*Work task:*
Read the listing and extract each line that includes the word "assert".

*Data shown:*
Lemma iteration_brings id clock (l : Loop (B := B)) e peer x :
  exists es, session_run es (at_phase (Serving e) (requested peer id)) (lp_usb l) x
             = Some (at_phase (Serving e) (requested peer id), iteration_usb (urb_iteration id clock l), x).
Proof.
  assert (Hnone : exists es, session_run es (at_phase (Serving e) (requested peer id)) (lp_usb l) x
            = Some (at_phase (Serving e) (requested peer id), lp_usb l, x)) by (by exists []).
  unfold urb_iteration. destruct (wire_read_message (lp_wire l)) as [[f|k] w]; [|done].
  case_bool; [done|]. destruct (header_read_from_prefix _) as [[h q]|]; [|done]. case_bool; [|done].
  cbv zeta. case_bool; [done|]. destruct (cmd_read_from_prefix _) as [[cmd q']|]; [|done].
  destruct (urb_data cmd _) as [data|]; [|done]. cbn [lp_usb lp_batcher lp_wire].
  exists [Submit cmd data]. destruct (submit_urb id cmd data (lp_usb l)) as [res usb'] eqn:Es. run_steps. cbn [snd].
  destruct (push _ _ _ _ _) as [[] b]; [|done]. destruct (Batcher.flush b) as [batch b'].
  by destruct (wire_write_message batch w) as [[[]|k] w'].
Qed.

Lemma loop_brings fuel id clock (l : Loop (B := B)) e peer x r l' : urb_loop fuel id clock l = Returns (r, l') ->
  exists es, session_run es (at_phase (Serving e) (requested peer id)) (lp_usb l) x
             = Some (at_phase (Serving e) (requested peer id), lp_usb l', x).
Proof.
  revert clock l. induction fuel as [|fuel IH]; intros clock l; [done|]. simpl.
  destruct (iteration_brings id (clock O) l e peer x) as [es1 H1].
  destruct (urb_iteration id (clock O) l) as [l1|l1|k l1]; [|intros [= <- <-]; by exists es1..].
  intros H. destruct (IH _ _ H) as [es2 H2]. exists (es1 ++ es2). by rewrite (session_run_app _ _ _ _ _ _ _ _ H1).
Qed.

Lemma urb_loop_brings fuel env id w usb x e peer r (c' : Conn (B := B)) :
  handle_urb_loop fuel env id w usb x = Returns (r, c') ->
  exists es s', session_run es (at_phase (Serving e) (requested peer id)) usb x = Some (s', cn_usb c', cn_exports c') /\ has_ended s'.
Proof.
  unfold handle_urb_loop. destruct (urb_loop fuel id _ _) as [[r0 l]| |] eqn:El; [|done..].
  destruct (loop_brings _ _ _ _ e peer x _ _ El) as [es Hes]. cbn [lp_usb] in Hes. destruct r0 as [[]|k].
  - unfold urb_loop_end. destruct (release_device id (lp_usb l)) as [[[]|k] usb'] eqn:Erel; intros [= <- <-].
    + exists (es ++ [LeaveLoop; RemoveExport]), (at_phase Finished (requested peer id)).
      rewrite (session_run_app _ _ _ _ _ _ _ _ Hes). by run_steps.
    + exists (es ++ [LeaveLoop]), (at_phase (Aborted e) (requested peer id)).
      rewrite (session_run_app _ _ _ _ _ _ _ _ Hes). by run_steps.
  - intros [= <- <-]. exists (es ++ [BatchWriteFails]), (at_phase (Aborted e) (requested peer id)).
    by rewrite (session_run_app _ _ _ _ _ _ _ _ Hes).
Qed.

Lemma import_brings fuel env enc peer (c : Conn (B := B)) r c' : handle_import fuel env enc peer c = Returns (r, c') ->
  (exists k, r = Err k /\ cn_usb c' = cn_usb c /\ cn_exports c' = cn_exports c)
  \/ exists id es s', brings peer id c es s' c' /\ has_ended s'.
Proof.
  unfold handle_import. destruct (import_handshake peer c) as [rh c1] eqn:Eh.
  destruct (handshake_brings peer c rh c1 Eh) as [(k & -> & Hu & Hx)|(id & es & s1 & Hes & Hend)];
    [intros [= <- <-]; left; by exists k|].
  destruct rh as [[|id']|k]; [intros [= <- <-]; right; by exists id, es, s1| |intros [= <- <-]; right; by exists id, es, s1].
  destruct Hend as (-> & e & d & ->). intros Hloop. right. exists id.
  assert (Hgo : forall w, handle_urb_loop fuel env id w (cn_usb c1) (cn_exports c1) = Returns (r, c') ->
    exists es s', brings peer id c es s' c' /\ has_ended s').
  { intros w Hw. destruct (urb_loop_brings _ _ _ _ _ _ e peer _ _ Hw) as (es2 & s' & Hes2 & Hend).
    exists (es ++ Wrote true :: es2), s'. split; [|done]. unfold brings. rewrite (session_run_app _ _ _ _ _ _ _ _ Hes). by run_steps. }
  destruct enc; [|by eapply Hgo].
  destruct (wire_encrypted _ _ _ _) as [[w|k] s2]; [by eapply Hgo|]. injection Hloop as <- <-.
  exists (es ++ [Wrote false]), (at_phase (Aborted e) (requested peer id)). split; [|done].
  unfold brings. rewrite (session_run_app _ _ _ _ _ _ _ _ Hes). by run_steps.
Qed.

(** C5: The sequential handler is one of the interleavings. Whatever a client sends and
    however its connection ends, with or without encryption, what [handle_import]
    does to the devices and to the export table is what a connection that starts
    beside any other ones and is not disturbed by them does, up to its end; only a
    connection that breaks before the request is read does nothing. *)
Theorem handler_is_interleaving fuel env enc peer (c : Conn (B := B)) r c' (w : World (B := B)) :
  handle_import fuel env enc peer c = Returns (r, c') -> wo_usb w = cn_usb c -> wo_exports w = cn_exports c ->
  (exists k, r = Err k /\ cn_usb c' = cn_usb c /\ cn_exports c' = cn_exports c)
  \/ exists id es s', has_ended s'
     /\ world_run (Accept peer id :: map (Runs (length (wo_sessions w))) es) w
        = Some {| wo_usb := cn_usb c'; wo_exports := cn_exports c'; wo_sessions := wo_sessions w ++ [s'] |}.
Proof.
  intros Himp Hu Hx. destruct (import_brings _ _ _ _ _ _ _ Himp) as [Hk|(id & es & s' & Hes & Hend)]; [by left|].
  right. exists id, es, s'. split; [done|]. cbn [world_run world_happens mbind option_bind].
  rewrite (world_run_session _ _ _ (requested peer id) s' (cn_usb c') (cn_exports c')).
  - cbn [wo_sessions]. rewrite insert_app_r_alt, Nat.sub_diag by lia. done.
  - cbn [wo_sessions]. by rewrite lookup_app_r, Nat.sub_diag by lia.
  - cbn [wo_usb wo_exports]. rewrite Hu, Hx. exact Hes.
Qed.
End Sequential.

(** ** Runs at the fake backend *)

(** The first of two rivals executes a URB and leaves; the second one, which was
    refused, asks again. *)
Definition taking_turns : list world_event :=
  rivals ++ [Runs 0 (Submit sample_cmd []); Runs 0 LeaveLoop; Runs 0 RemoveExport; Accept "10.0.0.3:2" "1-1"]
  ++ handshake_events 2 ++ [Runs 2 (Submit sample_cmd [])].

Definition turns_seen : list lease_event :=
  [Lent 0 "1-1"; Executed 0 "1-1" sample_cmd []; Returned 0 "1-1"; Lent 2 "1-1"; Executed 2 "1-1" sample_cmd []].

Lemma world_refines_leases_witness :
  observed taking_turns (world_new sample_manager) = turns_seen
  /\ exists m, lease_run ∅ turns_seen m /\ m !! "1-1" = Some 2%nat.
Proof.
  assert (Hseen : observed taking_turns (world_new sample_manager) = turns_seen) by (vm_compute; reflexivity).
  split; [exact Hseen|]. destruct (world_run taking_turns (world_new sample_manager)) as [w|] eqn:E; [|vm_compute in E; discriminate E].
  destruct (world_refines_leases sample_manager taking_turns w E) as (m & Hl & Hm & _). rewrite Hseen in Hl.
  exists m. split; [exact Hl|]. apply Hm. vm_compute in E. injection E as <-. by repeat eexists.
Defined.

(** A client that imports the device and leaves at once, beside one that waits. *)
Definition leaving_conn : Conn (B := FakeBackend) := receives (copy_padded 32 (as_bytes "1-1")) (sample_conn ∅).
Definition waiting_world : World (B := FakeBackend) :=
  {| wo_usb := sample_manager; wo_exports := ∅; wo_sessions := [requested "10.0.0.9:1" "1-1"] |}.

Lemma handler_is_interleaving_witness : exists id es s' w',
  has_ended s' /\ world_run (Accept "10.0.0.2:1" id :: map (Runs 1) es) waiting_world = Some w'
  /\ wo_sessions w' = [requested "10.0.0.9:1" "1-1"; s'].
Proof.
  destruct (handle_import (H := toy_ring) 5 sample_env false "10.0.0.2:1" leaving_conn) as [[r c']| |] eqn:E;
    [|vm_compute in E; discriminate E..].
  destruct (handler_is_interleaving (the_ring := toy_ring) 5 sample_env false "10.0.0.2:1" leaving_conn r c' waiting_world E eq_refl eq_refl)
    as [(k & -> & _)|(id & es & s' & Hend & Hrun)]; [vm_compute in E; discriminate E|].
  exists id, es, s'. eexists. split; [exact Hend|]. split; [exact Hrun|]. reflexivity.
Defined.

*Written answer:*
  assert (Hnone : exists es, session_run es (at_phase (Serving e) (requested peer id)) (lp_usb l) x
  assert (Hgo : forall w, handle_urb_loop fuel env id w (cn_usb c1) (cn_exports c1) = Returns (r, c') ->
  assert (Hseen : observed taking_turns (world_new sample_manager) = turns_seen) by (vm_compute; reflexivity).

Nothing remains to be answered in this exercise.